Lunchtime Scrambles

We know that there are $5 \times 6 = 30$ possible fruit-sandwich combinations. If we have at least $31$ students in the class, two students must have both the same fruit & the same sandwich, which is a contradiction; thus, there can be at most $30$ students.

It is also possible for there to be exactly $30$ students, since in that case we could set up a one-to-one correspondence (a bijection ) between the students and the fruit-sandwich combinations, and so avoid having more than one item in common.

Therefore, $\boxed{30}$ is the largest number of students that could be in the class.

No more than 6 students can have the same sandwich, because they each must get a different fruit. Therefore the number of students is no more than $6 \times 5 = 30$ .
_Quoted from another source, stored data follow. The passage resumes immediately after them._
(** ** Steps *)

(** Nothing that the lanes depend on changes but the program of fiber [i], which runs
    only in its turn. *)
Record steps (i : nat) b b' : Prop := {
  sp_reservations : bs_reservations b' = bs_reservations b;
  sp_lanes : bs_lanes b' = bs_lanes b;
  sp_disposed : bs_disposed b' = bs_disposed b;
  sp_length : length (bs_fibers b') = length (bs_fibers b);
  sp_fiber j f : bs_fibers b' !! j = Some f → ∃ g, bs_fibers b !! j = Some g
    ∧ (finished (fb_prog g) = true → fb_prog f = fb_prog g)
    ∧ (waits_turn (fb_prog f) = false → waits_turn (fb_prog g) = false
       ∨ (∀ r, bs_reservations b !! j = Some r → rs_durable r = false → turn_ready j b = true)) }.
Lemma steps_lanes i b b' : Lanes b → steps i b b' → Lanes b'.
Proof.
  intros Hb [Hres Hl Hd Hlen Hfib].
  assert (Hin : ∀ lane k, in_lane lane k b' ↔ in_lane lane k b) by (intros; unfold in_lane; by rewrite Hres).
  assert (Hrel : ∀ k, released k b' ↔ released k b) by (intros; unfold released; by rewrite Hres).
  assert (Hlive : ∀ lane, live_lane lane b' ↔ live_lane lane b) by (intros; unfold live_lane; by rewrite Hres).
  split.
  - rewrite Hres, Hlen. apply Hb.
  - rewrite Hres. intros j r f q Hr Hdur (g & Hg & _ & Hw)%Hfib Hwf Hq. rewrite Hrel.
    destruct (Hw Hwf) as [Hwg|Hready]; [by eapply ln_started|]. specialize (Hready r Hr Hdur).
    unfold turn_ready in Hready. rewrite Hr in Hready. cbn in Hready. rewrite Hq in Hready.
    destruct (ln_previous _ Hb _ _ _ Hr Hq) as (_ & (rq & Hrq & _) & _). rewrite Hrq in Hready. by exists rq.
  - rewrite Hres. intros j r q Hr Hq. destruct (ln_previous _ Hb _ _ _ Hr Hq) as (? & ? & Hbt).
    rewrite Hin. split; [done|]. split; [done|]. intros k Hk. rewrite Hin. by apply Hbt.
  - rewrite Hres. intros j r k. rewrite Hlive, Hin, Hrel. apply (ln_first _ Hb).
  - rewrite Hres. intros j r f Hr Hdur Hrl (g & Hg & Hfin & _)%Hfib.
    pose proof (ln_released _ Hb _ _ _ Hr Hdur Hrl Hg) as Hf. by rewrite (Hfin Hf).
  - rewrite Hd, Hl. intros lane q Hnd Hq. rewrite Hin. destruct (ln_tail _ Hb _ _ Hnd Hq) as [? Hlast].
    split; [done|]. intros k. rewrite Hin. by apply Hlast.
  - rewrite Hd, Hl. intros lane k. rewrite Hlive, Hin, Hrel. apply (ln_free _ Hb).
Qed.
Lemma perform_frame (now : Z) i f a b b' r : perform now i f a b = (b', r) → frame b b'.
Proof.
  destruct a; cbn; intros [= <- _]; try done; try by apply update_fiber_frame.
  apply updateCommandResource_frame.
Qed.
Lemma run_sync_frame (now : Z) i p b : let '(p', b') := run_sync now i p b in frame b b'.
Proof.
  revert b. induction p as [r|a k IH]; intros b; [done|]. cbn.
  destruct (bs_fibers b !! i) as [f|]; [|done]. destruct (perform now i f a b) as [b' [r|]] eqn:Hp; [|done].
  specialize (IH r b'). destruct (run_sync now i (k r) b') as [p' b2]. eapply frame_trans; [|done].
  by eapply perform_frame.
Qed.
Lemma frame_steps i b b' : frame b b' → steps i b b'.
Proof.
  intros Hf. split; try apply Hf.
  - pose proof (f_equal length (fr_fibers _ _ Hf)) as Hlen. by rewrite !length_fmap in Hlen.
  - intros j f Hj. destruct (frame_fiber _ _ _ _ Hf Hj) as (g & Hg & Hst). exists g.
    destruct (static_fields _ _ Hst) as (_ & _ & -> & _). split; [done|]. split; [done|]. by left.
Qed.
(** A fiber that goes on, in its turn, or to the wait for it. *)
Lemma resume_steps (now : Z) i p b f :
  bs_fibers b !! i = Some f → finished (fb_prog f) = false →
  waits_turn (fb_prog f) = false ∨ turn_ready i b = true ∨ waits_turn p = true →
  steps i b (resume_fiber now i p b).
Proof.
  intros Hi Hfin Hturn. unfold resume_fiber. rewrite Hi.
  destruct (bs_reservations b !! i) as [rs|]; [|by apply frame_steps].
  pose proof (run_sync_frame now i p b) as Hf.
  assert (Hwait : waits_turn p = true → (run_sync now i p b).1 = p).
  { destruct p as [|[]]; try done. intros _. cbn. by rewrite Hi. }
  destruct (run_sync now i p b) as [p' b']. cbn in Hwait.
  destruct (frame_steps i _ _ Hf) as [Hres Hl Hd Hlen Hfib]. set (p2 := match p' with Ret Attempt_again => _ | _ => p' end).
  split; [exact Hres|exact Hl|exact Hd|cbn; by rewrite length_alter|]. intros j g Hj. cbn in Hj.
  destruct (decide (j = i)) as [->|Hne].
  - rewrite list_lookup_alter_eq in Hj. exists f. split; [done|]. split; [congruence|].
    destruct (bs_fibers b' !! i) as [g'|]; [|done]. injection Hj as <-. cbn. intros Hw.
    destruct Hturn as [|[|Hp]]; [by left|by right|]. specialize (Hwait Hp). subst p'.
    unfold p2 in Hw. destruct p as [|[]]; done.
  - rewrite list_lookup_alter_ne in Hj by done. by apply Hfib.
Qed.
Lemma steps_logged i b s log b' : steps i (logged b s log) b' → steps i b b'.
Proof. by intros []. Qed.
Lemma waiting_fiber i b :
  match waiting i b with
  | Some (f, existT a k) => bs_fibers b !! i = Some f ∧ fb_prog f = Act a k
  | None => True
  end.
Proof. unfold waiting. destruct (bs_fibers b !! i) as [f|]; [cbn|done]. by destruct (fb_prog f) eqn:?. Qed.
Lemma outbox_answers_steps (now : Z) i b : steps i b (outbox_answers now i b).
Proof.
  pose proof (waiting_fiber i b) as Hw. unfold outbox_answers.
  destruct (waiting i b) as [[f [a k]]|]; [|by apply frame_steps]. destruct Hw as [Hi Hp].
  destruct (outbox_answer f a (bs_store b)) as [[s r]|] eqn:Ho; [|by apply frame_steps].
  eapply steps_logged, (resume_steps now i (k r) (logged b s (outbox_log f a r)) f); [done|by rewrite Hp|].
  left. rewrite Hp. by destruct a.
Qed.
Lemma answers_steps (now : Z) i (respond : Fiber → ∀ a, option (answer a * list (LogEntry (R:=R)))) b :
  (∀ f r, respond f LaneTurn = Some r → turn_ready i b = true) → steps i b (answers now i respond b).
Proof.
  intros Hready. pose proof (waiting_fiber i b) as Hw. unfold answers.
  destruct (waiting i b) as [[f [a k]]|]; [|by apply frame_steps]. destruct Hw as [Hi Hp].
  destruct (respond f a) as [[r log]|] eqn:Ho; [|by apply frame_steps].
  eapply steps_logged, (resume_steps now i (k r) (logged b (bs_store b) log) f); [done|by rewrite Hp|].
  rewrite Hp. destruct a; try by left. right. left. by eapply Hready.
Qed.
On the other hand, it's possible to have 30 students subject to the condition: for each of the five sandwich choices, we give out six; and then we give a different choice of fruit and a different choice of vegetable to each of the six students.

Therefore the largest number of students that could be in the class is 30.

Let's denote choices of fruit = {a, b, c, d, e, f}, choices of sandwich = {A, B, C, D, E}, and choices of vegetables = {1, 2, 3, 4, 5, 6, 7}. We should arrange the items so that no two students have more than one item in common. Hence, here's one of the possible ways to arrange. We arrange them in a sequence (a, A, 1), (a, B, 2), ..., (a, E, 5), (b, A, 6), ..., (b, E, 3), ..., (f, E, 2). It can be observed that the pair (A, 1) does not occur twice because the LCM of 5 and 7 is 35, and there are only 6 $\times$ 5 = 30 arrangements. Same goes to other pairs in the form (sandwich, vegetables). Thus, to fulfill the given condition, the largest possible number of arrangements of the items is 30 and so is the largest number of students.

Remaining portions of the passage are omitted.